Linear Regression – Interpreting R^2 with No Variation in Response Variable

correlationlinear modelregression

Suppose I wish to fit $\hat{y} = \beta_0 + \beta_1x$ where the the data is as follows:

x = 0.0, 0.1, 0.2, 0.3, 0.4
y = 0.0, 0.0, 0.0, 0.0, 0.0

Clearly, $\hat{\beta_1} = 0$ and $\hat{\beta_0} = 0$. But what is $R^2$ in this instance?

Suppose I calculate:

$$r = \frac{n S_{xy} – S_xS_y}{\sqrt{(nS_{xx} – S_x^2) (nS_{yy} – S_y^2)}}$$

or,

$$R^2 = 1 – \frac{SS_{res}}{SS_{tot}}$$

Then both will be NaN/Undefined since the denominator in both instances will be zero.

So, for this particular dataset, is $R^2$ actually defined? I would hesitate to guess that it should be 1, given the data fits the model perfectly?

Best Answer

The following plots are accompanied by their Pearson product-moment correlation coefficients (image credit):

Pearson correlation for various scatter plots

If the points lie exactly on an upwards sloping line then the Pearson correlation is +1, if they lie exactly on a downwards sloping line the correlation is -1. But notice that the horizontal line has an undefined correlation.

At first sight you might expect this to be zero, as a compromise between +1 and -1. You may have thought that since positive correlation means "as one variable increases, the other tends to increase" while negative correlation means "as one variable increases, the others tends to decrease", the fact that $Y$ neither tends to increase nor decrease as $X$ increases means that $r=0$. That idea is correct for the other plots labelled $r=0$, but they all exhibited variation in $Y$. Correlation is symmetric: the correlation between $X$ and $Y$ is the same as that between $Y$ and $X$. Turning things around, in the $r=0$ plots we see that as $Y$ increases, $X$ neither tends to increase nor decrease. But in our case what happens to $X$ as $Y$ changes? We just don't know! We certainly can't claim (as $r=0$ would imply) that $X$ would neither tend to increase nor decrease. We never got a chance to see it, because $Y$ never varied. Intuitively, there's no way we can determine the correlation from the available data.

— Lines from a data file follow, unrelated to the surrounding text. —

(** C12. An instance with REST election never leads.  [NewRestElection] registers the
    handler that makes it the leader with the default multiplexer, but [main] serves a
    multiplexer of its own, in which no path finds that handler, neither directly nor through
    the router.  So nothing that happens to the server after its start, whatever requests
    arrive and in whatever order with the ticks, makes it lead or insert a sample; every
    write is answered with 200. *)
Theorem rest_election_never_writes settings now s s' srv0 srv :
  main settings now s = (s', Serving srv0) →
  (∃ e, s_elector srv0 = Elect.Rest e) → rtc step srv0 srv →
  ("/admin/election/leader", MLeader) ∈ s_default srv ∧
  (∀ m path, dispatch srv m path ≠ Some (inl HLeader) ∧ dispatch srv m path ≠ Some (inr MLeader)) ∧
  (∃ e, s_elector srv = Elect.Rest e ∧ Elect.leader (Elect.election e) = false) ∧
  Pipe.w_frames (Cli.c_world (s_client srv)) = [] ∧ Api.SentSamples (s_metrics srv) = 0%Z ∧
  ∀ body now, ∃ srv', serve_write body now srv = Some (srv', Api.http_ok) ∧
    Cli.c_world (s_client srv') = Cli.c_world (s_client srv).
Proof using Router_registered.
  intros Hm [e He] Hsteps. apply main_spec in Hm as (cfg & min & el0 & el & d & _ & _ & _ & Hf & _ & Hserved).
  destruct Hserved as ((logger & logged & Hn) & Hel & _ & Hmux & Hroutes & Hdef & Htp & Hsent).
  rewrite He in Hel. subst el.
  assert (serves_main srv0) as Hm0 by (split; [by eexists|done]).
  assert (never_led srv0) as Hn0.
  { destruct (Cli.NewClient_starts conc conn (λ _, ∅) _ _ _ _ _ _ _ _ _ _ Hn) as (Hw & _).
    destruct Hf as (_ & _ & Hrest). destruct e as [e]. cbn in Hrest. subst e.
    split_and!; [done|by rewrite Hw|done]. }
  destruct (steps_never_led _ _ Hm0 Hn0 Hsteps) as (Hm1 & Hn1 & Hd1). pose proof Hn1 as (Hel1 & ? & ?).
  split_and!; [| |by eexists|done|done|].
  - rewrite Hd1. by eapply rest_registers.
  - intros m path. by split; intros Hd; apply leader_unreachable in Hd as [? ?].
  - intros body now'. destruct (never_led_write body now' srv Hn1) as (srv' & ? & _ & ?). eauto.
Qed.
Lemma read_log_sound (log : list Command) :
  forall b b' pre post,
    read_log b log = Some b' ->
    log = pre ++ Stop :: post ->
    (pre = [] /\ b = true) \/ exists pre', pre = pre' ++ [Start].
Proof.
  induction log as [|x log IH]; intros b b' pre post Hread Hsplit.
  - destruct pre; discriminate.
  - destruct pre as [|p pre]; simpl in Hsplit;
      injection Hsplit as -> Hlog.
    + left. simpl in Hread. destruct b; [auto | discriminate].
    + right. simpl in Hread. destruct p.
      * destruct (IH _ _ _ _ Hread Hlog) as [[-> _] | (pre' & ->)].
        -- exists []. reflexivity.
        -- exists (Start :: pre'). reflexivity.
      * destruct b; [|discriminate].
        destruct (IH _ _ _ _ Hread Hlog) as [[_ ?] | (pre' & ->)];
          [discriminate|].
        exists (Stop :: pre'). reflexivity.
Qed.

Lemma read_log_last (log : list Command) :
  forall b,
    read_log b log = Some true ->
    (log = [] /\ b = true) \/ exists pre, log = pre ++ [Start].
Proof.
  induction log as [|x log IH]; intros b H; simpl in H.
  - left. split; congruence.
  - right. destruct x.
    + destruct (IH _ H) as [[-> _] | (pre & ->)].
      * exists []. reflexivity.
      * exists (Start :: pre). reflexivity.
    + destruct b; [|discriminate].
      destruct (IH _ H) as [[_ ?] | (pre & ->)]; [discriminate|].
      exists (Stop :: pre). reflexivity.
Qed.

Lemma log_ok_step (w : World) (te : Z * Event) :
  log_ok w -> log_ok (step w te).
Proof.
  intros (r & b & Hr & Hc & Hi & Hlang & Hread & Hb).
  destruct te as [t e].
  destruct e as [ | | event | | code ].
  2: { unfold step, dispatch. cbn [fst snd].
       rewrite (exec_toggle (at_time t w) r Hr).
       cbn [at_time app isListening].
       destruct (isListening (app w)).
       - rewrite (Hb eq_refl) in Hread.
         eexists _, false. split; [reflexivity|].
         cbn [app isListening continuous interimResults lang commands negb].
         rewrite read_log_app, Hread.
         repeat split; auto; discriminate.
       - eexists _, true. split; [reflexivity|].
         cbn [app isListening continuous interimResults lang commands negb].
         rewrite read_log_app, Hread.
         repeat split; auto. }
  all: destruct w as [[l tr m er] rec c]; simpl in *; subst rec;
    destruct r as [co la ir h cmds]; simpl in *;
    unfold step, exec; cbn [fst snd dispatch];
    unfold when_installed, mountEffect; simpl.
  - eexists _, b. simpl. auto 10.
  - destruct h.
    + rewrite onresult_run. simpl. eexists _, b. simpl. auto 10.
    + simpl. eexists _, b. simpl. auto 10.
  - destruct h.
    + rewrite onend_run. simpl. eexists _, b. simpl.
      repeat split; auto; discriminate.
    + simpl. eexists _, b. simpl. auto 10.
  - destruct h.
    + rewrite onerror_run. simpl. eexists _, b. simpl.
      repeat split; auto; discriminate.
    + simpl. eexists _, b. simpl. auto 10.
Qed.

Lemma log_ok_run (trace : list (Z * Event)) :
  forall w, log_ok w -> log_ok (run w trace).
Proof.
  induction trace as [|te trace IH]; intros w H; simpl; [exact H|].
  apply IH, log_ok_step, H.
Qed.

Lemma log_ok_initial (now : Z) : log_ok (initialWorld true now).
Proof.
  eexists _, false. simpl. repeat split; auto; discriminate.
Qed.

(** X12.  In a browser with the recogniser, after every trace: the program
    only ever sends a stop right after a start (the log never opens with a
    stop and never has two stops in a row), and whenever the listening flag
    is on, the last command sent is a start. *)
Theorem stop_only_after_start (now : Z) (trace : list (Z * Event)) :
  exists r,
    recognition (run (initialWorld true now) trace) = Some r /\
    stops_follow_starts (commands r) /\
    (isListening (app (run (initialWorld true now) trace)) = true ->
     exists pre, commands r = pre ++ [Start]).
Proof.
  destruct (log_ok_run trace _ (log_ok_initial now))
    as (r & b & Hr & _ & _ & _ & Hread & Hb).
  exists r. split; [exact Hr|]. split.
  - intros pre post Hsplit.
    destruct (read_log_sound _ _ _ _ _ Hread Hsplit) as [[_ ?] | H];
      [discriminate | exact H].
  - intros Hl. rewrite (Hb Hl) in Hread.
    destruct (read_log_last _ _ Hread) as [[_ ?] | H];
      [discriminate | exact H].
Qed.

(** X13.  No callback reconfigures or drops the recogniser: after every
    trace it is the object created at module load, still in continuous
    mode, with interim results, for the locale ko-KR. *)
Theorem recogniser_configuration_fixed (now : Z) (trace : list (Z * Event)) :
  exists r,
    recognition (run (initialWorld true now) trace) = Some r /\
    continuous r = true /\ interimResults r = true /\ lang r = lang_ko_KR.
Proof.
  destruct (log_ok_run trace _ (log_ok_initial now))
    as (r & b & Hr & Hc & Hi & Hlang & _).
  exists r. auto.
Qed.

(** X14.  Only a click turns listening on: after any other callback the
    listening flag is on only if it was on before. *)
Theorem only_click_starts_listening (w : World) (t : Z) (e : Event) :
  e <> Clicked ->
  isListening (app (step w (t, e))) = true ->
  isListening (app w) = true.
Proof.
  intros Hne H. destruct w as [[l tr m er] rec c].
  destruct e as [ | | event | | code ]; [ | congruence | | | ];
    unfold step, exec, dispatch, when_installed, mountEffect in H;
    cbn [fst snd at_time recognition app clock] in H;
    destruct rec as [r|]; try exact H;
    try (destruct (handlers r); [|exact H]).
  - rewrite onresult_run in H. exact H.
  - rewrite onend_run in H. discriminate.
  - rewrite onerror_run in H. discriminate.
Qed.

More technically, consideration of the formula for PMCC should clarify things:

$$r = \frac{\text{Covariance of X and Y}}{\text{SD of X} \times \text{SD of Y}}$$

where "SD" stands for standard deviation. On a completely horizontal line, the standard deviation of $Y$ is zero because that variable does not vary at all. So we have zero on the denominator. Also since $X$ and $Y$ can not co-vary, then the covariance is zero, and the numerator is zero also. Hence the fraction is $\frac{0}{0}$ which is an indeterminate form and so the correlation coefficient is not defined.

In a simple linear regression model (only one response and one predictor variable plus an intercept), the coefficient of determination $R^2$ is simply the square of $r$, the PMCC between $X$ and $Y$. Unsurprisingly, this will not be defined either. This is intuitive if we think about $R^2$ as the proportion of variance explained - here the response variable has no variation, so we can explain 0 out of 0 variance, which as a proportion brings us back to the indeterminate form $\frac{0}{0}$.

This conclusion holds true regardless of whether the recorded data are all identically zero, or identically some other number, so long as it would give a horizontal line in a graph of $Y$ against $X$. Note that there may be a difference between the "true" values of $Y$ and those that have been recorded in the data set to the specified level of accuracy. It's possible in a case such as yours that the correct values of $Y$ all round to 0.0 to one decimal place, but if we had access to them to full accuracy, we may be able to observe very small deviations about 0. If that were the case then the actual PMCC and coefficient of determination would both exist, and (i) be approximately equal to zero if the small deviations were just "noise", (ii) be anything up to and including 1 if the small deviations formed an increasing trend indiscernible at the current level of accuracy, or (iii) be anything up to and including $r = -1$ and $R^2 = 1$ if they formed a currently indiscernible downwards trend.

In this answer I have only considered the case of simple linear regression, where the response depends on one explanatory variable. But the argument also applies to multiple regression, where there are several explanatory variables. I'll assume the model includes an intercept term, since dropping the intercept is rarely a good idea and even with a model without an intercept, it's unlikely you want to calculate $R^2$. So long as the intercept is included in the model, then $R^2$ is just the square of multiple correlation coefficient $R$, which is the PMCC between the observed values of the response $Y$ and the values fitted by the model. If $Y$ shows no variation (at least to the recorded accuracy) then the same considerations prevent you calculating $R$ and hence $R^2$.